O procurador-geral do Egito ordenou nesta quinta-feira a prisão preventiva para três ex-ministros do país, entre eles o de Interior, Habib al Adli, e de um ex-alto funcionário do partido governante NDP, Ahmad Ezz, informaram à Agência Efe fontes de seu escritório.
As fontes indicaram que os outros dois ex-ministros que serão investigados são o de Habitação, Ahmad al Maghrabi, e o de Turismo, Zoher Garana.
Por sua vez, a agência de notícias oficial “Mena”, que cita fontes judiciais, assegura que Adli, considerado por muitos como o responsável pela repressão aos manifestantes nos primeiros dias dos recentes protestos, terá que responder por crime de lavagem de dinheiro e especulação.
Ezz, ex-parlamentar e ex-secretário de organização do NDP, é conhecido popularmente como homem do aço, por suas empresas deste setor.

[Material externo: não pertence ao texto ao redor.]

(** [entry_bytes]: 32 bytes. *)
Definition entry_bytes (name : bytes) (attr first size : Z) : bytes :=
  name ++ le_split 1 attr ++ zeros 4 ++ le_split 2 DATE_1980 ++ le_split 2 DATE_1980 ++ le_split 2 (Z.shiftr first 16) ++ zeros 2
  ++ le_split 2 DATE_1980 ++ le_split 2 (Z.land first 0xFFFF) ++ le_split 4 size.
(** [checksum]: a rotation and a sum of bytes. *)
Definition checksum (name : bytes) : Z :=
  fold_left (fun sum c => (Z.lor (Z.shiftr sum 1) (Z.shiftl (Z.land sum 1) 7) + u8 c) mod 256) name 0.

Section Writer.
Variables (fates : nat -> fate) (v : Volume).

Definition ticked (s : vol) (c : gmap Z bytes) : vol := mkVol c (S (tick s)) (fat_buf s) (fat_cached s) (fat_dirty s) (next_free s) (fsinfo_done s).
(** [read] and [write_sector]: only the card's own sectors can be. *)
Definition read_at (lba : Z) : wr bytes := fun s =>
  match fates (tick s), card s !! lba with
  | Fine, Some buf => (Done buf, ticked s (card s))
  | _, _ => (Fail (Io lba), ticked s (card s))
  end.
Definition write_at (lba : Z) (buf : bytes) : wr unit := fun s =>
  match card s !! lba, fates (tick s) with
  | Some _, Fine => (Done tt, ticked s (<[lba := buf]> (card s)))
  | Some _, Unsure => (Fail (Io lba), ticked s (<[lba := buf]> (card s)))
  | _, _ => (Fail (Io lba), ticked s (card s))
  end.

(** ** The FAT *)

Definition flush_fat : wr unit :=
  s ← get;
  match fat_dirty s, fat_cached s with
  | true, Some k =>
      _ ← write_at (fat_lba v + k) (fat_buf s);
      _ ← (if num_fats v =? 2 then write_at (fat_lba v + fat_sectors v + k) (fat_buf s) else mret tt);
      set_cache (fat_buf s) (Some k) false
  | _, _ => mret tt
  end.
Definition load_fat (index : Z) : wr unit :=
  s ← get;
  if bool_decide (fat_cached s = Some index) then mret tt
  else
    _ ← flush_fat;
    s ← get;
    _ ← set_cache (fat_buf s) None (fat_dirty s);
    buf ← read_at (fat_lba v + index);
    s ← get;
    set_cache buf (Some index) (fat_dirty s).
(** An entry's place in its sector. *)
Definition fat_pos (c : Z) : Z := Z.shiftl (Z.land c 127) 2.
Definition fat_entry (c : Z) : wr Z :=
  _ ← load_fat (Z.shiftr c 7);
  s ← get;
  mret (Z.land (le32 (fat_buf s) (fat_pos c)) ENTRY_MASK).
(** [set_fat]: the top 4 bits are kept. *)
Definition put_fat (buf : bytes) (c value : Z) : bytes :=
  let at0 := fat_pos c in
  slice_assign buf at0 (at0 + 4) (le_split 4 (Z.lor (Z.land (le32 buf at0) 0xF0000000) value)).
Definition set_fat (c value : Z) : wr unit :=
  _ ← load_fat (Z.shiftr c 7);
  s ← get;
  set_cache (put_fat (fat_buf s) c value) (fat_cached s) true.
Definition w_next_cluster (c : Z) : wr (option Z) :=
  e ← fat_entry c;
  if EOC_MIN <=? e then mret None
  else if is_cluster v e then mret (Some e)
  else throw (BadChain c).

(** [begin_change]. *)
Definition begin_change : wr unit :=
  s ← get;
  if fsinfo_done s then mret tt
  else
    _ ← set_fsinfo_done;
    if (fsinfo_lba v <=? part_lba v) || (fat_lba v <=? fsinfo_lba v) then mret tt
    else
      buf ← read_at (fsinfo_lba v);
      if negb (le32 buf 0 =? FSINFO_LEAD) || negb (le32 buf 484 =? FSINFO_STRUCT) then mret tt
      else write_at (fsinfo_lba v) (slice_assign buf 488 496 (replicate 8 xff)).

(** [alloc_cluster]: a turn for each cluster. *)
Fixpoint alloc_loop (fuel : nat) (prev : option Z) (c : Z) : wr Z :=
  match fuel with
  | O => throw DiskFull
  | S fuel =>
      let c := if cluster_end v <=? c then 2 else c in
      e ← fat_entry c;
      if e =? 0 then
        _ ← set_fat c ENTRY_MASK;
        _ ← (match prev with Some p => set_fat p c | None => mret tt end);
        _ ← set_next_free (c + 1);
        mret c
      else alloc_loop fuel prev (c + 1)
  end.
Definition alloc_cluster (prev : option Z) : wr Z :=
  s ← get; alloc_loop (Z.to_nat (cluster_end v - 2)) prev (next_free s).
(** [free_chain]: the loop comes to a freed cluster at the latest after all of them. *)
Fixpoint free_loop (fuel : nat) (c : Z) : wr unit :=
  match fuel with
  | O => fun s => (OutOfFuel, s)
  | S fuel =>
      if negb (is_cluster v c) then throw (BadChain c)
      else
        next ← fat_entry c;
        _ ← set_fat c 0;
        if EOC_MIN <=? next then flush_fat else free_loop fuel next
  end.
Definition free_chain (first : Z) : wr unit := free_loop (Z.to_nat (cluster_end v)) first.

(** ** Directories *)

(** [walk_slots]: the closure's state is threaded through [f], which says whether to stop. *)
Section Walk.
Context {S : Type}.
Variable f : S -> Z -> Z -> bytes -> S * bool.
Fixpoint w_entries (acc : S) (lba i : Z) (slots : list bytes) : S * option (Z * Z) :=
  match slots with
  | [] => (acc, None)
  | e :: slots => let '(acc, stop) := f acc lba i e in if stop then (acc, Some (lba, i)) else w_entries acc lba (i + 1) slots
  end.
Fixpoint w_sectors (n : nat) (acc : S) (lba : Z) : wr (S * option (Z * Z)) :=
  match n with
  | O => mret (acc, None)
  | Datatypes.S n =>
      buf ← read_at lba;
      let '(acc, r) := w_entries acc lba 0 (chunks ENTRY buf) in
      match r with Some at0 => mret (acc, Some at0) | None => w_sectors n acc (lba + 1) end
  end.
Fixpoint w_slots (fuel : nat) (acc : S) (c : Z) : wr (S * ((Z * Z) + Z)) :=
  match fuel with
  | O => throw (BadChain c)
  | Datatypes.S fuel =>
      if negb (is_cluster v c) then throw (BadChain c)
      else
        '(acc, r) ← w_sectors (Z.to_nat (Z.shiftl 1 (cluster_shift v))) acc (cluster_lba v c);
        match r with
        | Some at0 => mret (acc, inl at0)
        | None =>
            n ← w_next_cluster c;
            match n with Some next => w_slots fuel acc next | None => mret (acc, inr c) end
        end
  end.
Definition w_walk (acc : S) (first : Z) : wr (S * ((Z * Z) + Z)) := w_slots (Z.to_nat (cluster_end v)) acc first.
End Walk.

(** [find_entry]: the long-name run before the next entry (where it starts, its checksum), and
    what was found. *)
Definition find_step (f : went -> bool) (acc : option (Z * Z * Z) * option went) (lba i : Z) (e : bytes) : (option (Z * Z * Z) * option went) * bool :=
  let '(lfn, found) := acc in
  if at_byte e 0 =? 0 then (acc, true)
  else if at_byte e 0 =? DELETED then ((None, found), false)
  else if at_byte e 11 =? ATTR_LFN then
    let other := match lfn with Some (_, _, sum) => negb (sum =? at_byte e 13) | None => true end in
    if negb (Z.land (at_byte e 0) 0x40 =? 0) || other then ((Some (lba, i, at_byte e 13), found), false) else (acc, false)
  else
    let run := match lfn with Some (l, k, sum) => if sum =? checksum (take 11 e) then Some (l, k) else None | None => None end in
    if negb (Z.land (at_byte e 11) ATTR_VOLUME =? 0) then ((None, found), false)
    else
      let '(l, k) := default (lba, i) run in
      let entry := mkWent (parse_entry e) lba i l k in
      if f entry then ((None, Some entry), true) else ((None, found), false).
Definition w_find_entry (dir : went) (f : went -> bool) : wr (option went) :=
  if negb (w_is_dir dir) then throw WrongType
  else '(acc, _) ← w_walk (find_step f) (None, None) (w_cluster dir); mret (snd acc).
Definition w_find (dir : went) (name : bytes) : wr (option went) := w_find_entry dir (fun e => bool_decide (e_name (w_entry e) = name)).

Muitos opositores o consideram o principal responsável pela fraude eleitoral das últimas eleições parlamentares de novembro e dezembro.
Ele é acusado pela obtenção de licenças de maneira ilícita para o estabelecimento de fábricas de aço na zona franca de Suez.
A Procuradoria acusa ainda Al Maghrabi de manipulação na alocação de terrenos a favor de uma empresa da qual era sócio.
Garana também é acusado de prevaricação por conceder licenças para a criação de empresas turísticas em benefício de pessoas ligadas a ele, segundo a “Mena”.